START Provided material
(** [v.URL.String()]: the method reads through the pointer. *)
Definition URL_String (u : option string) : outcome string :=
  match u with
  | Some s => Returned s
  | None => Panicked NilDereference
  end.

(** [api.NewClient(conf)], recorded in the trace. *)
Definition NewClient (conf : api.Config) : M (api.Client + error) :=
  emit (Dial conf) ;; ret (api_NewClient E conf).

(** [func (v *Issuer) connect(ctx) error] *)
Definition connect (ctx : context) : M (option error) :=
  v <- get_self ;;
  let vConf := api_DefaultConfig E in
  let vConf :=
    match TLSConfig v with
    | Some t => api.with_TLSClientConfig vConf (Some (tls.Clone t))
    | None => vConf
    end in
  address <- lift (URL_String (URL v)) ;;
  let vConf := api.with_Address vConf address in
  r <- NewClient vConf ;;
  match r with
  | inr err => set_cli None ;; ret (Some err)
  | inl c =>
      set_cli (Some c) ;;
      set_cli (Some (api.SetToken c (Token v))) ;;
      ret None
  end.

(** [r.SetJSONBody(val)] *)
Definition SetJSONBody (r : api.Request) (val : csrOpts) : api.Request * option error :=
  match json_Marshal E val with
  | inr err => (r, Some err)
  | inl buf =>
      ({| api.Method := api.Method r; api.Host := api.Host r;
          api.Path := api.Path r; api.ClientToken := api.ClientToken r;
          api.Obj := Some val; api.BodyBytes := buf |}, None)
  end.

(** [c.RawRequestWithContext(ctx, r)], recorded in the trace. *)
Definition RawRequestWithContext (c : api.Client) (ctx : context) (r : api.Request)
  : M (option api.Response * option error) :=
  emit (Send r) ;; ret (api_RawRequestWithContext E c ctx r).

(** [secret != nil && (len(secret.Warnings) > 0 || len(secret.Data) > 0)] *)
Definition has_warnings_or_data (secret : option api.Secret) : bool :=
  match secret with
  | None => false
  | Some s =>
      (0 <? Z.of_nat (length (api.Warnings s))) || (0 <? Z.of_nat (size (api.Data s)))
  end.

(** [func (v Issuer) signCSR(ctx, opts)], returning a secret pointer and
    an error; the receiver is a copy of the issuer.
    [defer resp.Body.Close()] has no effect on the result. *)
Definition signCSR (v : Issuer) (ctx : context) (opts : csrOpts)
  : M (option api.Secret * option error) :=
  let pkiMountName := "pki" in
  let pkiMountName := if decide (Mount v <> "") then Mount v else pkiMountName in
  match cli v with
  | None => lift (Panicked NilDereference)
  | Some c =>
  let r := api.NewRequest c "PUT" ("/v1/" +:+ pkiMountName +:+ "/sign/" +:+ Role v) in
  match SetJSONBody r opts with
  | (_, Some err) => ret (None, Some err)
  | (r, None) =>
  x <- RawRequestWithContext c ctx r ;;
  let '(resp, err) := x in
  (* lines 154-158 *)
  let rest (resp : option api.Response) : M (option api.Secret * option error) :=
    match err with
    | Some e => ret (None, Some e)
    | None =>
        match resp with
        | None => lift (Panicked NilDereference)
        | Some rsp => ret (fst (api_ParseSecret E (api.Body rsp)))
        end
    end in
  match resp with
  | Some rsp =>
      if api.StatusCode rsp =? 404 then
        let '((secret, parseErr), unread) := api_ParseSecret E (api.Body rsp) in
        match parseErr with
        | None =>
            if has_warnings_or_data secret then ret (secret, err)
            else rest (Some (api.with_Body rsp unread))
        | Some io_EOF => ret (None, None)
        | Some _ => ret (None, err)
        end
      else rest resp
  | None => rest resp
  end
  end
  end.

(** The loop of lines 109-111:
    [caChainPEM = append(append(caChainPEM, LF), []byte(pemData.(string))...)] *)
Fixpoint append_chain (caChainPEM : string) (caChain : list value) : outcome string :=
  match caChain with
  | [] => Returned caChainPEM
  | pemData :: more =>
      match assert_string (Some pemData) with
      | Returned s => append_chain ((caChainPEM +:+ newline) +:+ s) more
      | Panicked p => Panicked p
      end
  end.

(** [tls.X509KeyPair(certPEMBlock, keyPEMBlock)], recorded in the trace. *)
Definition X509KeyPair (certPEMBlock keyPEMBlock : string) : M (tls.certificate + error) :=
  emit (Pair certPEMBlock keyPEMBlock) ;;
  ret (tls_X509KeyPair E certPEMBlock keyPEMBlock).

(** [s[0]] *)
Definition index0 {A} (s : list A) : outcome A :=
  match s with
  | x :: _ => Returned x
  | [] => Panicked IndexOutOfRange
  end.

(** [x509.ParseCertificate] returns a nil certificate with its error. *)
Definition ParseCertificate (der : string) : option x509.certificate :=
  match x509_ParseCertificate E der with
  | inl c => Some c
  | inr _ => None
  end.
END Provided material
START Provided material
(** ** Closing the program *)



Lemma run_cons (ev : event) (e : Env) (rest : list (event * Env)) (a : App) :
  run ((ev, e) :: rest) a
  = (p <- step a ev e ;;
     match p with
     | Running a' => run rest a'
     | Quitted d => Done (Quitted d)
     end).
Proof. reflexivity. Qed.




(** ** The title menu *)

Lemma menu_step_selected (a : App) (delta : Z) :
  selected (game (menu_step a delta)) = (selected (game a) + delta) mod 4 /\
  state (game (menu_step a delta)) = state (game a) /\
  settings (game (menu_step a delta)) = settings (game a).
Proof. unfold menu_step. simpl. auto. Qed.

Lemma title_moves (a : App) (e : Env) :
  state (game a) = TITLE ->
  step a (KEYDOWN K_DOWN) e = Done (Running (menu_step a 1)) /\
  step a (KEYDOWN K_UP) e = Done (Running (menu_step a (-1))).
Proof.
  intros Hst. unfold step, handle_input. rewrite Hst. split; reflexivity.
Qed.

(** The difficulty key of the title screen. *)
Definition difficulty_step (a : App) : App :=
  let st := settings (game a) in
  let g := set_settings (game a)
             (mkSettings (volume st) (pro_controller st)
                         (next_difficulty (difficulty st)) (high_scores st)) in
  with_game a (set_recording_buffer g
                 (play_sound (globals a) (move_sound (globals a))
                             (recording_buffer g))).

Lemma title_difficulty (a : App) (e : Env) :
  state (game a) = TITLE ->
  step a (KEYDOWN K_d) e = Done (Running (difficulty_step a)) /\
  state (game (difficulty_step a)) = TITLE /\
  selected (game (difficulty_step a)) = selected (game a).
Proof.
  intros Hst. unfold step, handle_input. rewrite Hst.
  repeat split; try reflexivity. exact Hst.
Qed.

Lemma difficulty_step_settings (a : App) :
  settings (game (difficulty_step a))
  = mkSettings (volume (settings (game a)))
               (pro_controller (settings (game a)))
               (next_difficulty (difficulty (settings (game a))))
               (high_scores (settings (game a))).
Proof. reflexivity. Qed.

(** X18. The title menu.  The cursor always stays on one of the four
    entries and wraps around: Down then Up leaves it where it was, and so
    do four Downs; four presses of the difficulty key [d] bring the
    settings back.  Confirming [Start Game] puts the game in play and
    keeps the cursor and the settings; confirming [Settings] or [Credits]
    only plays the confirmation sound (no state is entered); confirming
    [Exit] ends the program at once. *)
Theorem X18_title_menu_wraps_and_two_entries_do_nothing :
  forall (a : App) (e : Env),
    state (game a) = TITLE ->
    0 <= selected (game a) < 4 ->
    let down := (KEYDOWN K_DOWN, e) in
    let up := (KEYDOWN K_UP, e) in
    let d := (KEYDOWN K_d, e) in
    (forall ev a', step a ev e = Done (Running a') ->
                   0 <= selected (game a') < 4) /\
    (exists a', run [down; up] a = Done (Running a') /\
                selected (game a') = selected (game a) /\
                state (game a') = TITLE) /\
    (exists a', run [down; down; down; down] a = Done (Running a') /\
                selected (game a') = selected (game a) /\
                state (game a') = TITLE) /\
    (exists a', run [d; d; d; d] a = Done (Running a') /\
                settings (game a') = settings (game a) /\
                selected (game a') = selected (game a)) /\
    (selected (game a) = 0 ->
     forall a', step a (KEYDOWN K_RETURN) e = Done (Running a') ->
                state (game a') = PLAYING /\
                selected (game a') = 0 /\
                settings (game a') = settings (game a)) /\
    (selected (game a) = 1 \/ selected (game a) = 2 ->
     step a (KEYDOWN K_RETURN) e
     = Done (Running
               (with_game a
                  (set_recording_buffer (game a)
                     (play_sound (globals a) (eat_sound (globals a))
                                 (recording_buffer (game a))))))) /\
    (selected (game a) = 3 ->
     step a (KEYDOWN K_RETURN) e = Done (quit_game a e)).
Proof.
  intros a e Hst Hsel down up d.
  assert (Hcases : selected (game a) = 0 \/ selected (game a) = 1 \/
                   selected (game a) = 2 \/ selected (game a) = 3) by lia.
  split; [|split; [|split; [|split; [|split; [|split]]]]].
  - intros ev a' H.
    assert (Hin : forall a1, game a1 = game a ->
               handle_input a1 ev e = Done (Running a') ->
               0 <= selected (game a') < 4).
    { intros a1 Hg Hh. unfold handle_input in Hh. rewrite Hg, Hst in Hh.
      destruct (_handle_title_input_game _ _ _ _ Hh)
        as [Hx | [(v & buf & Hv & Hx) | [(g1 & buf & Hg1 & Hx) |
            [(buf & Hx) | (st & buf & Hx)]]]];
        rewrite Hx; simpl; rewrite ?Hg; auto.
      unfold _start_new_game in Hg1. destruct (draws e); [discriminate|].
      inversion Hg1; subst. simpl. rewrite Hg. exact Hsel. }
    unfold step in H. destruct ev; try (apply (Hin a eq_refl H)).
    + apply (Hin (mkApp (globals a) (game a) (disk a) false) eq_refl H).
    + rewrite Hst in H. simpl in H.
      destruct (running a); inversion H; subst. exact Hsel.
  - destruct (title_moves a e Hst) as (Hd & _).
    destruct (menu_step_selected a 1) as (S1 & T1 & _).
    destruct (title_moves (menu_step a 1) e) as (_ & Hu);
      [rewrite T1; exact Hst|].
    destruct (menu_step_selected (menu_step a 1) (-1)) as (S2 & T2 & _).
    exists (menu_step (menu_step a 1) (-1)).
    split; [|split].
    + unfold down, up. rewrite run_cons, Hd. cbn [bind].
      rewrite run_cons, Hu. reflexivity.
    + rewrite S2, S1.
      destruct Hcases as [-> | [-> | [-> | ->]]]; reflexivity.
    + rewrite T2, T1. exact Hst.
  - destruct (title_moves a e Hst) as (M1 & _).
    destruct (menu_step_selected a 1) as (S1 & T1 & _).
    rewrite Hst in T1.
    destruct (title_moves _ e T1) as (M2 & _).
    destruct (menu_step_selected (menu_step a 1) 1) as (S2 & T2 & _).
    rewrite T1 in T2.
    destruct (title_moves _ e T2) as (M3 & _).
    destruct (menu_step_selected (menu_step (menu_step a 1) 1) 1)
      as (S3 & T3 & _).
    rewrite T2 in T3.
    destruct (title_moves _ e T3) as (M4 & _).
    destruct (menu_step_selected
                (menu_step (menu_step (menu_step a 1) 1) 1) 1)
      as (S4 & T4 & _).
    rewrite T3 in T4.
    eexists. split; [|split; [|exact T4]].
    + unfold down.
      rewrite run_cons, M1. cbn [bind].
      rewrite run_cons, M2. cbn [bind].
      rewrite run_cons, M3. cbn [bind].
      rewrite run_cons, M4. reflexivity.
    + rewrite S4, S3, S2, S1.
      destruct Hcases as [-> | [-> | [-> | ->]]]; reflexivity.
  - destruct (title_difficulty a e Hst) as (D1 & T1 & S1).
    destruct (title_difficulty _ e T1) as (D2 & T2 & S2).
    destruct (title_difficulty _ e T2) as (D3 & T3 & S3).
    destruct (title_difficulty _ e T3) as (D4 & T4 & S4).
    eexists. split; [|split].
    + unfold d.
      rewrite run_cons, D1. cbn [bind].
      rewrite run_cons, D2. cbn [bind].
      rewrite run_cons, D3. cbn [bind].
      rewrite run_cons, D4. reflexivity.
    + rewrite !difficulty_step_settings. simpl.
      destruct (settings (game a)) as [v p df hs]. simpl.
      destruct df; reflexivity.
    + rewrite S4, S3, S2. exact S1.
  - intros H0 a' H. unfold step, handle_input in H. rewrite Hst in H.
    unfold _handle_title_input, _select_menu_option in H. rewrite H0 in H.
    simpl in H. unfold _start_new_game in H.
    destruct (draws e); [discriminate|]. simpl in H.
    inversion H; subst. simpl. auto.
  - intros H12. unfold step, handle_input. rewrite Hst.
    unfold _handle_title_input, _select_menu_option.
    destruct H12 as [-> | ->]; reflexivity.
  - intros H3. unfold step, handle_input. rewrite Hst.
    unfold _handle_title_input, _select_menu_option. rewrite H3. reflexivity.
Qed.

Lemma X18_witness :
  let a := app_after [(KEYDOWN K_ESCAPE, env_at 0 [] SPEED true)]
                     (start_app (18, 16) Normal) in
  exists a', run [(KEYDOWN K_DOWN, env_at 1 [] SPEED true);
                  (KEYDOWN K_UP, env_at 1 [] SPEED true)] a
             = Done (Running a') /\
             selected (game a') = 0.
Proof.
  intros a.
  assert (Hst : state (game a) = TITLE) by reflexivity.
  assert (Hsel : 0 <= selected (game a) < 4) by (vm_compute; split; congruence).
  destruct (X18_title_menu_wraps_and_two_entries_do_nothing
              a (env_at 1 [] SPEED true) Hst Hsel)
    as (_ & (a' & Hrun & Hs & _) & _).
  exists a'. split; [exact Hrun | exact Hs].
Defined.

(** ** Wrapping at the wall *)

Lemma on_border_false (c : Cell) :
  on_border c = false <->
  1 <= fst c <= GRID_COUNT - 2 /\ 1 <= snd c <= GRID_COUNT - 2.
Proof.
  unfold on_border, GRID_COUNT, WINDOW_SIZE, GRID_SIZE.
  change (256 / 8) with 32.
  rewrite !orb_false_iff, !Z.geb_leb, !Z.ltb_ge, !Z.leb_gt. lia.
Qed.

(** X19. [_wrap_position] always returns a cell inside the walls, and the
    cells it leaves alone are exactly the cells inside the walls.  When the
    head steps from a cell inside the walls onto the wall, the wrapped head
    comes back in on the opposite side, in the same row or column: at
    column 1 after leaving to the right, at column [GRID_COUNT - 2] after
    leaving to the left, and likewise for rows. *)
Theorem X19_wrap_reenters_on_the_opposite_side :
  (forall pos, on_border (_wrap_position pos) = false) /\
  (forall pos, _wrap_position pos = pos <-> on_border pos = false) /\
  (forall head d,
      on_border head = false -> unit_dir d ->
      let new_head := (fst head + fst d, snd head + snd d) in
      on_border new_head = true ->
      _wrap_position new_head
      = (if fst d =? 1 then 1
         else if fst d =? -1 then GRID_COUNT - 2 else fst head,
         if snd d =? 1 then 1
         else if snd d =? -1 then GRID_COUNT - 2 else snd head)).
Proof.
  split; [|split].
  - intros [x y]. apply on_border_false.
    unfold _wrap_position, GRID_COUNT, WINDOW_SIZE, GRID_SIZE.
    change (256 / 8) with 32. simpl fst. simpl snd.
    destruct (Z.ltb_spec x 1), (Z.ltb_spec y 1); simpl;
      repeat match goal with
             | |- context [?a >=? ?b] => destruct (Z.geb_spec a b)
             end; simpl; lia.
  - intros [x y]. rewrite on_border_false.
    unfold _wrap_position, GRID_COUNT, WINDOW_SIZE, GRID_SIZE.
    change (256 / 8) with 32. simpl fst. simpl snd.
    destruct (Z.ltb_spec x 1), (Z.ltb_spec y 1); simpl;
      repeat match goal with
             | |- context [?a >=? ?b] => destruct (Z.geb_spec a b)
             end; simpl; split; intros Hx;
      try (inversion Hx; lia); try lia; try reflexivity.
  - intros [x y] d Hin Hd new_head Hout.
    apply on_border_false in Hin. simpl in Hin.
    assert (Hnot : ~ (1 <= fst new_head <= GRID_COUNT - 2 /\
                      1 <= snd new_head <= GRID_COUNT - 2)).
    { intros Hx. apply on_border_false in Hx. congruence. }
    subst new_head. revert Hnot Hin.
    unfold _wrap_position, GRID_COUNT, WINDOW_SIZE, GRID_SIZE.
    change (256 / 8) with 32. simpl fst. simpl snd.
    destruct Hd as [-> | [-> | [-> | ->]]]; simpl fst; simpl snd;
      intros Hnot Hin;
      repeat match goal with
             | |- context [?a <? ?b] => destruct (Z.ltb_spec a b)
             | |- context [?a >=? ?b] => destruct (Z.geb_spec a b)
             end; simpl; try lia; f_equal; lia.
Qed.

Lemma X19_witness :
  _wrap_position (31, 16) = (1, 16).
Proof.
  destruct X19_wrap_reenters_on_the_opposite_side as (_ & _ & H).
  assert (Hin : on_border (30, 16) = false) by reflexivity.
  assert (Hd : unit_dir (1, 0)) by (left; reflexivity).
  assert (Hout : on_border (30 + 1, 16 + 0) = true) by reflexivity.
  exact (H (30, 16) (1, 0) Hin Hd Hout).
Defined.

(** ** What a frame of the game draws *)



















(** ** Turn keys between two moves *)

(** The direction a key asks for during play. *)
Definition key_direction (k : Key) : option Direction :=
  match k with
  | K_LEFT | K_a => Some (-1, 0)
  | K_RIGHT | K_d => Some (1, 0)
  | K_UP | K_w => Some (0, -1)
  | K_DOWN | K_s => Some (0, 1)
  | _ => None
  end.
END Provided material
All that is wanted is a faithful reproduction of the line above with "(** [v.URL.String()]: the", the line with "let vConf := api_DefaultConfig E in", and every line in between.

**Expected output:**
(** [v.URL.String()]: the method reads through the pointer. *)
Definition URL_String (u : option string) : outcome string :=
  match u with
  | Some s => Returned s
  | None => Panicked NilDereference
  end.

(** [api.NewClient(conf)], recorded in the trace. *)
Definition NewClient (conf : api.Config) : M (api.Client + error) :=
  emit (Dial conf) ;; ret (api_NewClient E conf).

(** [func (v *Issuer) connect(ctx) error] *)
Definition connect (ctx : context) : M (option error) :=
  v <- get_self ;;
  let vConf := api_DefaultConfig E in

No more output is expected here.